>>
Lemma paths_resolution (w : world) (paths : list string) :
  Forall (fun p => exists resolved, resolve w p = Return resolved) paths
  \/ Exists (fun p => exists e, resolve w p = Raise e) paths.
Proof.
  induction paths as [| p rest IH]; [left; constructor |].
  destruct (resolve w p) as [resolved | e] eqn:Hp.
  - destruct IH as [Hall | Hex].
    + left. constructor; [exists resolved; exact Hp | exact Hall].
    + right. apply Exists_cons_tl. exact Hex.
  - right. apply Exists_cons_hd. exists e. exact Hp.
Qed.




(** X24.  When [main] writes the report, with file names as [os.walk]
    gives them, every file it wanted was analysed into one record, in
    order; the rows are those of these records that are not failure
    records, sorted: a file whose analysis failed is left out of the
    report without a trace. *)
Theorem main_report_contents (w : world) (walk : list (string * list string))
        (target : report_target) (rows : list file_data) :
  slash_free walk ->
  main w walk target = ReportWritten rows ->
  exists files,
    Forall2 (fun p r => analyze_file w p = Return (Some r)) (wanted_paths walk) files
    /\ Permutation rows (valid_files (map Some files))
    /\ Sorted row_before rows
    /\ forall r, In r rows -> In r files /\ fd_type r <> Some "error".
Proof.
  intros Hfree. unfold main. rewrite collect_files_paths. intros Hmain.
  destruct (analyze_paths w (wanted_paths walk) []) as [files | e] eqn:Hfiles;
    [| discriminate]. cbn [bind] in Hmain.
  destruct (open_report target) as [[] | e1]; [| discriminate]. cbn [bind] in Hmain.
  destruct (report_rows (map Some files)) as [rows' | e2] eqn:Hrows; [| discriminate].
  cbn [bind] in Hmain.
  destruct (write_report target) as [[] | e3]; [| discriminate]. cbn [bind] in Hmain.
  injection Hmain as ->.
  exists files.
  assert (Hall : Forall2 (fun p r => analyze_file w p = Return (Some r))
                         (wanted_paths walk) files).
  { assert (Hskip : Forall (fun p => skipped p = false) (wanted_paths walk)).
    { apply Forall_forall. intros p Hp. exact (wanted_paths_not_skipped walk p Hfree Hp). }
    destruct (paths_resolution w (wanted_paths walk)) as [Hres | Hex].
    - assert (Hall' : Forall (fun p => skipped p = false
                                       /\ exists resolved, resolve w p = Return resolved)
                             (wanted_paths walk)).
      { rewrite Forall_forall in *. intros p Hp. split; [apply Hskip | apply Hres]; exact Hp. }
      destruct (analyze_paths_resolved w (wanted_paths walk) [] Hall')
        as (files' & Hret & Hall2).
      rewrite Hret in Hfiles. injection Hfiles as <-. exact Hall2.
    - exfalso.
      assert (Hex' : Exists (fun p => skipped p = false /\ exists e, resolve w p = Raise e)
                            (wanted_paths walk)).
      { apply Exists_exists in Hex. destruct Hex as (p & Hp & He).
        apply Exists_exists. exists p. rewrite Forall_forall in Hskip. auto. }
      destruct (analyze_paths_unresolved w (wanted_paths walk) [] Hex' Hskip) as [e He].
      congruence. }
  split; [exact Hall |].
  pose proof (report_rows_perm _ _ Hrows) as Hperm.
  split; [exact Hperm |]. split; [exact (report_rows_sorted _ _ Hrows) |].
  intros r Hin. apply (Permutation_in _ Hperm) in Hin.
  apply valid_file_type in Hin. destruct Hin as [Hin Htype].
  apply in_map_iff in Hin. destruct Hin as (r' & [= ->] & Hin).
  split; [exact Hin |]. destruct Htype as [-> | ->]; discriminate.
Qed.
(** U+263A, U+1F602, U+00A3 and U+FFFD in UTF-8. *)
Definition smiley : bytes := [0xE2; 0x98; 0xBA]%N.
Definition joy : bytes := [0xF0; 0x9F; 0x98; 0x82]%N.
Definition pound : bytes := [0xC2; 0xA3]%N.
Definition replacement_char : bytes := [0xEF; 0xBF; 0xBD]%N.

(** The bytes of [\uXXXX] given its four digits. *)
Definition escape_text (digits : string) : bytes :=
  (bytes_of_string "\u" ++ bytes_of_string digits)%list.

(** The responses of the client tests: a server error with a short text in
    ISO-8859-1, and one without content type or body. *)
Definition charsetError : ResponseError :=
  {| Response :=
       {| http.Status := "500 Internal Server Error"; http.StatusCode := 500;
          http.RespHeader := {[ "Content-Type" := "text/plain;charset=iso-8859-1" ]} |};
     RBody := [0xA3; 10]%N |}.

Definition noMessageError : ResponseError :=
  {| Response :=
       {| http.Status := "500 Internal Server Error"; http.StatusCode := 500;
          http.RespHeader := ∅ |};
     RBody := [] |}.

End Tests.

(** ** Reference definitions

    The escape and the transcoding as the specification words them, code
    point by code point, for the code to be compared with. *)

(** The lowercase hexadecimal digit of a value below sixteen. *)
Definition hex_char (d : Z) : byte :=
  if d <? 10 then Z.to_N (48 + d) else Z.to_N (87 + d).

(** Four hexadecimal digits, zero-padded, most significant first. *)
Definition four_hex (x : Z) : bytes :=
  [hex_char (x / 4096 mod 16); hex_char (x / 256 mod 16);
   hex_char (x / 16 mod 16); hex_char (x mod 16)].

(** [\uXXXX] for a UTF-16 code unit. *)
Definition u_escape (x : Z) : bytes := [92; 117]%N ++ four_hex x.

(** The JSON escape of a code point: one [\uXXXX] below 0x10000, and the
    escapes of the high and of the low surrogate from 0x10000 on. *)
Definition json_escape (r : rune) : bytes :=
  if r <? 0x10000 then u_escape r
  else
    u_escape (0xD800 + (r - 0x10000) / 1024)
      ++ u_escape (0xDC00 + (r - 0x10000) mod 1024).

(** The output of the transcoder for a charset that extends ASCII, code
    point by code point: an ASCII byte is kept, a code point of the
    repertoire gives its native bytes ([repr]), any other code point gives
    its JSON escape.  The walk stops with [ErrShortSrc] at an incomplete or
    invalid sequence, and at a U+FFFD outside the repertoire, which the
    code takes for a failed decoding. *)
Fixpoint transcode (repr : rune -> option bytes) (fuel : nat) (src : bytes) : TResult :=
  match src with
  | [] => ([], 0%nat, None)
  | c :: src' =>
    match fuel with
    | O => ([], 0%nat, None)
    | S fuel' =>
      if (c <? 0x80)%N then emit [c] 1 (transcode repr fuel' src')
      else
        let '(r, size) := utf8.DecodeRune src in
        if (size =? 1)%nat then ([], 0%nat, Some ErrShortSrc)
        else
          match repr r with
          | Some w => emit w size (transcode repr fuel' (drop size src))
          | None =>
            if r =? utf8.RuneError then ([], 0%nat, Some ErrShortSrc)
            else emit (json_escape r) size (transcode repr fuel' (drop size src))
          end
    end
  end.
(** * nanoHTTP: the multi-valued mapping and the ASGI gateway

    A shallow embedding of [src/nanohttp.py], [src/response.py] and
    [src/request.py].  Python dictionaries are insertion-ordered, and the
    code observes that order (route lookup, the [Allow] header, dictionary
    comprehensions over colliding keys), so a dictionary is an association
    list with unique keys.  Functions of the Python standard library that
    the gateway calls ([bytes.decode], [json.loads], [re.compile], ...) are
    the fields of a record [Stdlib] that every gateway definition takes;
    [str.lower] is the class [Lower].  The method dictionaries that [route]
    updates in place and [mount] shares live in the heap of [Registry]. *)

From Stdlib Require Import List String Ascii ZArith Bool Lia.
From Stdlib.Strings Require Import Byte.
From Stdlib Require Import DecimalString.
Import ListNotations.
Set Warnings "-register-all".
Local Open Scope string_scope.
Local Open Scope list_scope.

(** ** Python values *)

Module Py.

Definition bytes := list byte.

(** The values that flow through headers, state and handler results.
    [PObj] is an instance of a class that is none of the others and defines
    no special method: it cannot be sliced and is always true. *)
Inductive Any : Type :=
| PNone
| PInt (z : Z)
| PStr (s : string)
| PBytes (b : bytes)
| PList (l : list Any)
| PDict (d : list (string * Any))
| PObj (cls : string).
(** X13: every text held by a leaf of the assembled document is what the
    [try]/[except] block produced for one of the selected files: its
    decoded content, or the message that it could not be read. *)
Theorem leaves_come_from_selected_files (f : source_file)
        (zip_read : string -> read_outcome) (decode : bytes -> string)
        (paths : list string) (doc : dict json) (s : string) :
  build_of f zip_read decode paths = Some doc ->
  In s (leaves doc) ->
  exists p, In p paths /\ s = file_content_str zip_read decode p.
Proof.
  intros Hb Hs. destruct paths as [|p0 ps].
  - destruct f; simpl in Hb; injection Hb as <-; destruct Hs.
  - destruct (commonpath (p0 :: ps)) as [common|] eqn:Hc.
    + rewrite (build_of_assemble f _ _ _ common) in Hb by (assumption || discriminate).
      injection Hb as <-. apply leaves_assemble_of in Hs as [[]|Hs]. exact Hs.
    + assert (Hn : build_of f zip_read decode (p0 :: ps) = None).
      { apply build_of_fails_iff. split; [discriminate | assumption]. }
      congruence.
Qed.

Lemma leaves_come_from_selected_files_witness :
  exists p, In p ["src/a.py"; "x.bin"] /\
            ("Error reading/decoding file 'x.bin': " ++ dquote ++
             "There is no item named 'x.bin' in the archive" ++ dquote ++ ".")%string
            = file_content_str sample_zip ascii_decode p.
Proof.
  apply (leaves_come_from_selected_files zip_to_json_app sample_zip ascii_decode
           ["src/a.py"; "x.bin"]
           [("src", JObj [("a.py", JStr "1")]);
            ("x.bin", JStr ("Error reading/decoding file 'x.bin': " ++ dquote ++
                            "There is no item named 'x.bin' in the archive" ++ dquote ++
                            ".")%string)]).
  - reflexivity.
  - simpl. auto.
Defined.

(* ================================================================== *)
(** ** A single selected file *)
(* ================================================================== *)

Lemma split_slash_free (s : string) : Forall (fun x => slash_free x = true) (split s).
Proof.
  induction s as [|c s IH]; simpl; [repeat constructor|].
  destruct (Ascii.eqb c slash) eqn:E; [constructor; [reflexivity | assumption]|].
  destruct (split s) as [|h t]; [repeat constructor; simpl; now rewrite E|].
  inversion IH; subst. constructor; [simpl; now rewrite E | assumption].
Qed.

Lemma split_of_slash_free (s : string) : slash_free s = true -> split s = [s].
Proof.
  induction s as [|c s IH]; simpl; [reflexivity|].
  intros H. apply andb_true_iff in H as [Hc Hs]. apply negb_true_iff in Hc.
  rewrite Hc, (IH Hs). reflexivity.
Qed.

Lemma upto_last_slash_free (b : string) : slash_free b = true -> upto_last_slash b = "".
Proof.
  induction b as [|c b IH]; simpl; [reflexivity|].
  intros H. apply andb_true_iff in H as [Hc Hs]. apply negb_true_iff in Hc.
  now rewrite (IH Hs), Hc.
Qed.

Lemma upto_last_slash_app (d b : string) :
  slash_free b = true -> upto_last_slash (d ++ "/" ++ b) = (d ++ "/")%string.
Proof.
  intros Hb. induction d as [|c d IH].
  - simpl. now rewrite (upto_last_slash_free b Hb).
  - change (upto_last_slash (String c (d ++ "/" ++ b)) = String c (d ++ "/")).
    cbn [upto_last_slash]. rewrite IH. destruct d; reflexivity.
Qed.

Lemma drop_app (a b : string) : drop (String.length a) (a ++ b) = b.
Proof. induction a; simpl; [now destruct b | assumption]. Qed.

Lemma startswith_longer (p : string) (c : ascii) (r : string) :
  startswith p (p ++ String c r) = false.
Proof.
  unfold startswith. induction p as [|a p IH]; simpl; [reflexivity|].
  destruct (ascii_dec a a); [assumption | reflexivity].
Qed.

Lemma common_components_refl (s : list string) : common_components s s = s.
Proof. induction s as [|c s IH]; simpl; [reflexivity|]. now rewrite String.eqb_refl, IH. Qed.

Lemma startswith_slash_split (p : string) :
  startswith p "/" = true -> exists t, split p = "" :: t.
Proof.
  intros [r ->]%startswith_iff. simpl. eauto.
Qed.

Lemma endswith_slash_split (p : string) :
  endswith p "/" = true -> last (split p) "" = "".
Proof.
  intros [r ->]%endswith_iff.
  change (r ++ "/")%string with (r ++ "/" ++ "")%string.
  rewrite split_app_slash. simpl. apply last_last.
Qed.

Lemma plain_not_slash_start (p : string) :
  Forall plain_segment (split p) -> startswith p "/" = false.
Proof.
  intros H. destruct (startswith p "/") eqn:E; [|reflexivity].
  apply startswith_slash_split in E as [t E]. rewrite E in H.
  inversion H as [|? ? [Hne _] _]. congruence.
Qed.

Lemma plain_not_slash_end (p : string) :
  Forall plain_segment (split p) -> endswith p "/" = false.
Proof.
  intros H. destruct (endswith p "/") eqn:E; [|reflexivity].
  apply endswith_slash_split in E.
  pose proof (split_not_nil p) as Hn.
  destruct (exists_last Hn) as [front [base Hs]]. rewrite Hs in *.
  rewrite last_last in E. subst base.
  apply Forall_app in H as [_ H]. inversion H as [|? ? [Hne _] _]. congruence.
Qed.

Lemma plain_nonempty (p : string) : Forall plain_segment (split p) -> p <> "".
Proof. intros H ->. simpl in H. inversion H as [|? ? [Hne _] _]. congruence. Qed.
(* ===== verification/Iter.v ===== *)
(** * Iterators and vectors

    The iterator methods and the in-place sort the sources use, sums over the
    indices of a vector, and what vectors addressed by index satisfy. *)

From Stdlib Require Import Lia Ascii String.
From stdpp Require Import base list gmap numbers sorting.
From S2P Require Import Prelude.

#[local] Set Warnings "-clear-no-such-hyp".

(** ** Iterators *)

(** [Iterator::min_by]: the first of the least elements. *)
Definition min_by {A} (cmp : A -> A -> comparison) (l : list A) : option A :=
  match l with
  | [] => None
  | a :: l => Some (foldl (fun x y => match cmp x y with Gt => y | _ => x end) a l)
  end.

Lemma min_by_elem {A} (cmp : A -> A -> comparison) l m : min_by cmp l = Some m -> m ∈ l.
Proof.
  destruct l as [|a l]; [done|]. cbn. intros [= <-].
  assert (forall l a, foldl (fun x y => match cmp x y with Gt => y | _ => x end) a l ∈ a :: l) as Hf; [|apply Hf].
  clear. intros l. induction l as [|b l IH]; intros a; cbn [foldl]; [by left|].
  specialize (IH (match cmp a b with Gt => b | _ => a end)). set_unfold. destruct (cmp a b); intuition.
Qed.

(** [Iterator::max_by_key]: the last of the greatest elements. *)
Definition max_by_key {A} (key : A -> N) (l : list A) : option A :=
  match l with
  | [] => None
  | a :: l => Some (foldl (fun x y => match N.compare (key x) (key y) with Gt => x | _ => y end) a l)
  end.

(** An [IndexMap] as its entries in insertion order: the entry of a key takes the
    value [f] makes of the one it had. *)
Fixpoint entry_with {K V} `{EqDecision K} (k : K) (f : option V -> V) (m : list (K * V)) : list (K * V) :=
  match m with
  | [] => [(k, f None)]
  | (k', v) :: m => if decide (k' = k) then (k', f (Some v)) :: m else (k', v) :: entry_with k f m
  end.

(** A stable sort, as [slice::sort_by] is: [x] goes before the first element that
    does not precede it. *)
Fixpoint insert_by {A} (leb : A -> A -> bool) (x : A) (l : list A) : list A :=
  match l with
  | [] => [x]
  | y :: l' => if leb x y then x :: l else y :: insert_by leb x l'
  end.

Definition sort_by {A} (leb : A -> A -> bool) (l : list A) : list A := foldr (insert_by leb) [] l.

(** ** The least element of a preorder *)

Section MinBy.
Context {A : Type} (P : A -> Prop) (cmp : A -> A -> comparison) `{!PreCmp P cmp}.

(** The first of the least elements, by its place. *)
Definition first_least (m : A) (l : list A) : Prop :=
  exists pre post, l = pre ++ m :: post /\ Forall (fun x => cmp x m = Gt) pre /\
    Forall (fun x => cmp m x <> Gt) post.

Lemma pre_gt_lt a b : P a -> P b -> cmp a b = Gt <-> cmp b a = Lt.
Proof. intros Ha Hb. rewrite (pre_sym (cmp:=cmp) a b) by done. destruct (cmp a b); cbn; naive_solver. Qed.

Lemma pre_gt_trans a b c : P a -> P b -> P c -> cmp a b = Gt -> cmp c b <> Gt -> cmp a c = Gt.
Proof.
  intros Ha Hb Hc Hab Hcb. destruct (cmp a c) eqn:E; [| |done].
  - destruct (pre_trans (cmp:=cmp) a c b) as [H _]; [done..|by rewrite E|done|]. done.
  - destruct (pre_trans (cmp:=cmp) a c b) as [H _]; [done..|by rewrite E|done|]. done.
Qed.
<<
Answer with the number alone: how many lines in the records include the word "Hskip"?

4